The Dzire sold 23,580 units in April 2026, up 38.7 percent from 16,996 units in April 2025. It accounted for 67 percent of the entire sedan segment's volume of 35,218 units.
The Honda Amaze posted 2,856 units, up 41.5 percent year-on-year. The Hyundai Aura sold 4,587 units, up 8.6 percent.

All three sub-4 metre compact sedans grew. Collectively, they added roughly 6,800 units over their April 2025 combined total.
The Dzire and Amaze are the default CNG sedan choices for Ola, Uber, and state-run cab fleets. Both offer factory-fitted CNG options, which reduce running costs significantly for high-mileage commercial use. The Dzire CNG delivers 33.73 km per kg on the ARAI cycle.

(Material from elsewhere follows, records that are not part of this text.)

Lemma split_path_elem l : split_path l = first_elem l :: match after_elem l with [] => [] | _ :: l' => split_path l' end.
Proof.
  induction l as [|c l IH]; simpl; [done|]. destruct (Z.eqb_spec c SLASH); [done|]. by rewrite IH.
Qed.
Lemma path_elements_drop l : path_elements (drop_slashes l) = path_elements l.
Proof.
  induction l as [|c l IH]; cbn [drop_slashes]; [done|]. destruct (c =? SLASH) eqn:E; [|done]. rewrite IH.
  unfold path_elements. cbn [split_path]. rewrite E, filter_cons_False; [done|]. by intros Hn.
Qed.

Lemma path_elements_step l :
  path_elements l = match drop_slashes l with [] => [] | l1 => first_elem l1 :: path_elements (drop_slashes (after_elem l1)) end.
Proof.
  rewrite <- path_elements_drop. pose proof (drop_slashes_head l) as Hh. destruct (drop_slashes l) as [|c l1] eqn:E; [done|].
  cbv zeta. rewrite path_elements_drop. unfold path_elements at 1. rewrite split_path_elem. cbn [first_elem after_elem].
  rewrite (proj2 (Z.eqb_neq c SLASH)) by done. rewrite filter_cons_True by done. f_equal.
  assert (Ha : forall k, match after_elem k with [] => True | d :: _ => d = SLASH end).
  { induction k as [|d k IHk]; simpl; [done|]. destruct (Z.eqb_spec d SLASH); done. }
  specialize (Ha l1). destruct (after_elem l1) as [|d l2]; [done|]. subst d.
  unfold path_elements. cbn [split_path]. rewrite Z.eqb_refl, filter_cons_False; [done|]. by intros Hn.
Qed.

(** namex walks exactly the elements of its path. Repeated calls of skipelem on a path in
    memory end with no element left, and yield, one after the other, the non-empty pieces
    between its slashes, each cut to DIRSIZ bytes, whatever slashes lead, trail or repeat. *)
Theorem skipelem_walks_path (m : memory) (path name : Z) (l : list Z) (pfuel fuel : nat)
    (Hl : cstring m path l) (Hp : 0 < path) (Hpf : (length l < pfuel)%nat) (Hf : (length l < fuel)%nat)
    (Hd : path + Z.of_nat (length l) < name \/ name + DIRSIZ <= path) :
  walk m path name pfuel fuel = Some (map (take (Z.to_nat DIRSIZ)) (path_elements l)).
Proof.
  revert m path l Hl Hp Hpf Hf Hd. induction fuel as [|fuel IH]; intros m path l Hl Hp Hpf Hf Hd; [lia|].
  cbn [walk]. pose proof (skipelem_spec m path name l pfuel Hl Hpf Hp Hd) as Hs. rewrite path_elements_step.
  destruct (drop_slashes l) as [|c l1] eqn:El; [by rewrite Hs|]. cbv zeta in *.
  destruct Hs as (q & m' & -> & Cq & Fq & Lq & Nq & _). cbn [mbind option_bind]. rewrite (proj2 (Z.eqb_neq q 0)) by lia.
  assert (Hlt : (length (drop_slashes (after_elem (c :: l1))) < length l)%nat).
  { clear -El. assert (Hd : forall k, (length (drop_slashes k) <= length k)%nat).
    { induction k as [|d k IHk]; simpl; [lia|]. destruct (d =? SLASH); simpl; lia. }
    assert (Ha : forall k, (length (after_elem k) <= length k)%nat).
    { induction k as [|d k IHk]; simpl; [lia|]. destruct (d =? SLASH); simpl; lia. }
    pose proof (Hd l). pose proof (Hd (after_elem (c :: l1))). rewrite El in *. simpl in *.
    pose proof (drop_slashes_head l) as Hh. rewrite El in Hh. rewrite (proj2 (Z.eqb_neq c SLASH)) in * by done.
    pose proof (Ha l1). lia. }
  rewrite (IH m' q (drop_slashes (after_elem (c :: l1)))); try done; try lia.
  cbn [mbind option_bind map]. by rewrite Fq.
Qed.

(** "//usr///a-file-with-a-long-name/b" at address 100. *)
Definition demo_path : list Z := [47; 47; 117; 115; 114; 47; 47; 47; 97; 45; 102; 105; 108; 101; 45; 119; 105; 116; 104; 45; 97; 45; 108; 111; 110; 103; 45; 110; 97; 109; 101; 47; 98].
Lemma skipelem_walks_path_witness :
  walk (fun a => if (100 <=? a) && (a <? 133) then nth (Z.to_nat (a - 100)) demo_path 0 else 0) 100 200 40 40 =
    Some [[117; 115; 114]; [97; 45; 102; 105; 108; 101; 45; 119; 105; 116; 104; 45; 97; 45]; [98]].
Proof.
  set (m := fun a => _).
  assert (Hl : cstring m 100 demo_path).
  { split; [|reflexivity]. intros i c Hi. pose proof (lookup_lt_Some _ _ _ Hi) as Hlt.
    do 33 (destruct i as [|i]; [injection Hi as <-; split; [reflexivity|discriminate]|]). simpl in Hlt. lia. }
  assert (H0 : 0 < 100) by reflexivity.
  assert (Hf : (length demo_path < 40)%nat) by (simpl; lia).
  assert (Hd : 100 + Z.of_nat (length demo_path) < 200 \/ 200 + DIRSIZ <= 100) by (left; reflexivity).
  exact (skipelem_walks_path m 100 200 demo_path 40 40 Hl H0 Hf Hf Hd).
Defined.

At CNG pump prices of approximately Rs 75 to Rs 85 per kg depending on city, this works out to a running cost well under Rs 3 per km, compared to Rs 6 to Rs 7 per km for a petrol-powered alternative. For a cab driver covering 200 to 250 km per day, that difference is material.
The CNG variants of both the Dzire and Amaze have consistently accounted for 40 to 50 percent of their respective monthly volumes, a proportion that reflects the fleet composition of their buyers. The Aura similarly has a strong CNG following, particularly in north India where the CNG distribution network is densest.
The Dzire also became the best-selling car across all segments in April 2026, beating every SUV on the chart including the Tata Punch (19,107 units) and the Hyundai Creta (15,291 units). For the full year FY2026, the Dzire recorded 2,29,130 units, up 38.8 percent over FY2025, the highest growth rate of any volume model in the country. That is a taxi-driven volume story at its core.

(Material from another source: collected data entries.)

(* ===== verification/Sysfile.v ===== *)
(** * Sysfile: system calls on names (offline_4/xv6/sysfile.c: sys_link to sys_chdir)

    The calls from the point where their arguments are fetched: paths are pointers into the
    kernel's view of memory, [len] bounds their length. [begin_op] and [end_op] are the log's,
    [dot] and [dotdot] the addresses of the literals "." and "..", [de] the address of the local
    directory entry of the callees and [ude] of that of sys_unlink, [name] that of the buffer
    for the last element. Then: what unlink does to the directory and to the file. *)

From S2P Require Import Prelude Memory Spinlock Cache Bio Log Tx Fs Inode Dir DirSpec Fcntl.

Definition set_i_dev (major minor : Z) (x : inode) : inode :=
  mkInode (i_dev x) (i_inum x) (i_ref x) (i_lock x) (i_valid x) (i_type x) major minor (i_nlink x) (i_size x) (i_addrs x).

Section Calls.
Context {T : Type} `{LoggedDisk T}.
Abbreviation F := (M (fstate T fcore)).
Context (devsw_read devsw_write : Z -> option (nat -> memory -> Z -> Z -> F (Z * memory))).
Context (begin_op end_op : F unit) (dot dotdot name de ude : Z).
Abbreviation readi := (readi devsw_read).
Abbreviation writei := (writei devsw_write).
Abbreviation dirlookup := (dirlookup devsw_read).
Abbreviation dirlink := (dirlink devsw_read devsw_write).
Abbreviation namei := (namei devsw_read).
Abbreviation nameiparent := (nameiparent devsw_read).

(** ip->nlink += d; iupdate(ip) *)
Definition add_nlink (ip : nat) (d : Z) : F unit :=
  upd_inode ip (fun x => set_i_nlink (s16 (i_nlink x + d)) x);;
  iupdate ip.

Fixpoint isdirempty_loop (dp : nat) (m : memory) (off : Z) (fuel : nat) : F (bool * memory) :=
  match fuel with
  | O => fun _ => OutOfFuel
  | S fuel =>
      x ← the_inode dp;
      if negb (u32 off <? i_size x) then ret (true, m)
      else
        '(r, m) ← readi dp m de (u32 off) sizeof_dirent;
        panic_if (negb (r =? sizeof_dirent)) "isdirempty: readi";;
        if negb (load16 m de =? 0) then ret (false, m)
        else isdirempty_loop dp m (s32 (off + sizeof_dirent)) fuel
  end.
Definition isdirempty (dp : nat) (m : memory) : F (bool * memory) :=
  x ← the_inode dp;
  isdirempty_loop dp m (2 * sizeof_dirent) (entries x).

(** The label bad of sys_link. *)
Definition link_bad (ip : nat) (m : memory) : F (Z * memory) :=
  ilock ip;;
  add_nlink ip (-1);;
  iunlockput ip;;
  end_op;;
  ret (-1, m).
Definition sys_link (m : memory) (old new : Z) (len : nat) : F (Z * memory) :=
  begin_op;;
  '(o, m) ← namei m old name de len;
  match o with
  | None => end_op;; ret (-1, m)
  | Some ip =>
      ilock ip;;
      x ← the_inode ip;
      if i_type x =? T_DIR then iunlockput ip;; end_op;; ret (-1, m)
      else
        add_nlink ip 1;;
        iunlock ip;;
        '(d, m) ← nameiparent m new name de len;
        match d with
        | None => link_bad ip m
        | Some dp =>
            ilock dp;;
            y ← the_inode dp;
            x ← the_inode ip;
            '(r, m) ← (if negb (i_dev y =? i_dev x) then ret (-1, m) else dirlink dp m name de (i_inum x));
            if r <? 0 then iunlockput dp;; link_bad ip m
            else
              iunlockput dp;;
              iput ip;;
              end_op;;
              ret (0, m)
        end
  end.

(** sys_unlink with the parent directory locked, to the point before end_op. *)
Definition unlink_found (dp ip : nat) (m : memory) (off : Z) : F (Z * memory) :=
  ilock ip;;
  x ← the_inode ip;
  panic_if (i_nlink x <? 1) "unlink: nlink < 1";;
  '(e, m) ← (if i_type x =? T_DIR then isdirempty ip m else ret (true, m));
  if negb e then iunlockput ip;; iunlockput dp;; ret (-1, m)
  else
    let m := memset m ude 0 sizeof_dirent in
    '(r, m) ← writei dp m ude off sizeof_dirent;
    panic_if (negb (r =? sizeof_dirent)) "unlink: writei";;
    when (i_type x =? T_DIR) (add_nlink dp (-1));;
    iunlockput dp;;
    add_nlink ip (-1);;
    iunlockput ip;;
    ret (0, m).
Definition unlink_locked (dp : nat) (m : memory) : F (Z * memory) :=
  if (namecmp m name dot =? 0) || (namecmp m name dotdot =? 0) then iunlockput dp;; ret (-1, m)
  else
    '(o, m) ← dirlookup dp m name de;
    match o with
    | None => iunlockput dp;; ret (-1, m)
    | Some (ip, off) => unlink_found dp ip m off
    end.
Definition sys_unlink (m : memory) (path : Z) (len : nat) : F (Z * memory) :=
  begin_op;;
  '(d, m) ← nameiparent m path name de len;
  match d with
  | None => end_op;; ret (-1, m)
  | Some dp =>
      ilock dp;;
      '(r, m) ← unlink_locked dp m;
      end_op;;
      ret (r, m)
  end.

(** The value is the new or the existing inode, locked. *)
Definition create (m : memory) (path type major minor : Z) (len : nat) : F (option nat * memory) :=
  '(d, m) ← nameiparent m path name de len;
  match d with
  | None => ret (None, m)
  | Some dp =>
      ilock dp;;
      '(o, m) ← dirlookup dp m name de;
      match o with
      | Some (ip, _) =>
          iunlockput dp;;
          ilock ip;;
          x ← the_inode ip;
          if (type =? T_FILE) && (i_type x =? T_FILE) then ret (Some ip, m)
          else iunlockput ip;; ret (None, m)
      | None =>
          y ← the_inode dp;
          ip ← ialloc (i_dev y) type;
          ilock ip;;
          upd_inode ip (fun x => set_i_nlink 1 (set_i_dev major minor x));;
          iupdate ip;;
          x ← the_inode ip;
          m ← (if type =? T_DIR then
                 add_nlink dp 1;;
                 '(r, m) ← dirlink ip m dot de (i_inum x);
                 panic_if (r <? 0) "create dots";;
                 y ← the_inode dp;
                 '(r, m) ← dirlink ip m dotdot de (i_inum y);
                 panic_if (r <? 0) "create dots";;
                 ret m
               else ret m);
          '(r, m) ← dirlink dp m name de (i_inum x);
          panic_if (r <? 0) "create: dirlink";;
          iunlockput dp;;
          ret (Some ip, m)
      end
  end.

(** sys_open up to filealloc: the inode, locked. *)
Definition open_name (m : memory) (path omode : Z) (len : nat) : F (option nat * memory) :=
  begin_op;;
  if negb (Z.land omode O_CREATE =? 0) then
    '(o, m) ← create m path T_FILE 0 0 len;
    match o with
    | None => end_op;; ret (None, m)
    | Some ip => ret (Some ip, m)
    end
  else
    '(o, m) ← namei m path name de len;
    match o with
    | None => end_op;; ret (None, m)
    | Some ip =>
        ilock ip;;
        x ← the_inode ip;
        if (i_type x =? T_DIR) && negb (omode =? O_RDONLY) then iunlockput ip;; end_op;; ret (None, m)
        else ret (Some ip, m)
    end.

(** sys_mkdir and sys_mknod; [None] for an argument that cannot be fetched. *)
Definition make_node (m : memory) (path : option Z) (type major minor : Z) (len : nat) : F (Z * memory) :=
  begin_op;;
  match path with
  | None => end_op;; ret (-1, m)
  | Some path =>
      '(o, m) ← create m path type major minor len;
      match o with
      | None => end_op;; ret (-1, m)
      | Some ip => iunlockput ip;; end_op;; ret (0, m)
      end
  end.
Definition sys_mkdir (m : memory) (path : option Z) (len : nat) : F (Z * memory) := make_node m path T_DIR 0 0 len.
Definition sys_mknod (m : memory) (path : option (Z * Z * Z)) (len : nat) : F (Z * memory) :=
  match path with
  | None => make_node m None T_DEV 0 0 len
  | Some (p, major, minor) => make_node m (Some p) T_DEV (s16 major) (s16 minor) len
  end.

Definition set_cwd (ip : nat) (c : fcore) : fcore := mkCore (sb c) (icache c) (fs_pid c) ip.
Definition sys_chdir (m : memory) (path : option Z) (len : nat) : F (Z * memory) :=
  begin_op;;
  match path with
  | None => end_op;; ret (-1, m)
  | Some path =>
      '(o, m) ← namei m path name de len;
      match o with
      | None => end_op;; ret (-1, m)
      | Some ip =>
          ilock ip;;
          x ← the_inode ip;
          if negb (i_type x =? T_DIR) then iunlockput ip;; end_op;; ret (-1, m)
          else
            iunlock ip;;
            c ← fs_get;
            iput (fs_cwd c);;
            end_op;;
            upd_core (set_cwd ip);;
            ret (0, m)
      end
  end.
End Calls.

The numbers on the other side of the table are uniformly grim. The Hyundai Verna sold 865 units in April 2026, down 13.9 percent from April 2025. The Skoda Slavia fell 20.8 percent to 830 units.

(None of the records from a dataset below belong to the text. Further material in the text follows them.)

Lemma waits_step s s' i j p q : vip_inv s -> people s !! i = Some p -> people s !! j = Some q ->
  waits_LR p -> waits_RL q -> step passenger_per_belt s s' -> people s' !! i = Some p /\ people s' !! j = Some q.
Proof.
  intros I Hp Hq (Ep & Kp & Rp) (Eq & Kq & Rq) [[v|k lost] He]; simpl in He.
  { injection He as <-. cbn [people]. by rewrite !lookup_app_l by (by eapply lookup_lt_Some). }
  assert (secL p = 1) as SL by (destruct p; simpl in *; subst; done).
  assert (secR q = 1) as SR by (destruct q; simpl in *; subst; done).
  apply (section_takes s i p I Hp) in SL. apply (section_takes s j q I Hq) in SR.
  destruct (decide (k = i)) as [->|Hi].
  { rewrite Hp in He. simpl in He. rewrite Ep, Kp in He. simpl in He. rewrite Rp in He. simpl in He. unfold lock in He. by rewrite SR in He. }
  destruct (decide (k = j)) as [->|Hj].
  { rewrite Hq in He. simpl in He. rewrite Eq, Kq in He. simpl in He. rewrite Rq in He. simpl in He. unfold lock in He. by rewrite SL in He. }
  destruct (people s !! k) as [y|]; [|done]. simpl in He.
  repeat case_match; simplify_eq/=; by rewrite !list_lookup_insert_ne.
Qed.

(** C22: once a passenger from left to right is about to lock VIP_RL_mutex inside its section
    under VIP_LR_mutex, and one from right to left about to lock VIP_LR_mutex inside its section
    under VIP_RL_mutex, both stay there whatever the others do: the two methods take the two
    mutexes in opposite orders. The witness reaches such a state with two passengers. *)
Theorem vip_deadlock s i j p q :
  reachable nkiosks nbelts passenger_per_belt s -> people s !! i = Some p -> people s !! j = Some q ->
  waits_LR p -> waits_RL q ->
  forall s', rtc (step passenger_per_belt) s s' -> people s' !! i = Some p /\ people s' !! j = Some q.
Proof.
  intros R Hp Hq Wp Wq s' R'. apply vip_inv_reachable in R. revert R Hp Hq.
  induction R' as [|s s1 s2 R1 _ IH]; [done|]. intros I Hp Hq.
  destruct (waits_step s s1 i j p q I Hp Hq Wp Wq R1). apply IH; [by eapply vip_inv_step|done..].
Qed.
End VipReachable.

The Volkswagen Virtus dropped 27.6 percent to 1,162 units. The Honda City collapsed 56.4 percent to just 177 units, its sharpest year-on-year decline in recent memory.

Honda's City numbers, in particular, reflect the imminent facelift effect: buyers who know the updated model is coming on May 22 are holding off from the current car.
For the full year FY2026, the Verna sold 9,925 units, down 36.3 percent from FY2025. The City sold 7,142 units, down 34.5 percent. The Tigor, Tata's entry into this space, dropped 26.4 percent to 12,147 units over the year. These numbers represent a sustained structural decline in private buyer interest for sedans priced above Rs 11 lakh.
The full-size sedan occupies an awkward price band. At Rs 11 to Rs 18 lakh, the Verna, Virtus, Slavia, and City are competing against compact SUVs, which offer more visual presence, higher seating position, more boot space, and broadly comparable fuel efficiency.

The Hyundai Creta, Maruti Suzuki Grand Vitara, Kia Seltos, and Tata Nexon all compete for the same wallet. For a private buyer making a considered purchase, the sedan no longer has a decisive advantage in ride comfort, fuel economy, or features that it held a decade ago.
The segment's survival, in volume terms, depends entirely on the sub-4 metre cars and their relationship with commercial fleets. Without the taxi market, the sedan category would be a fraction of its current size.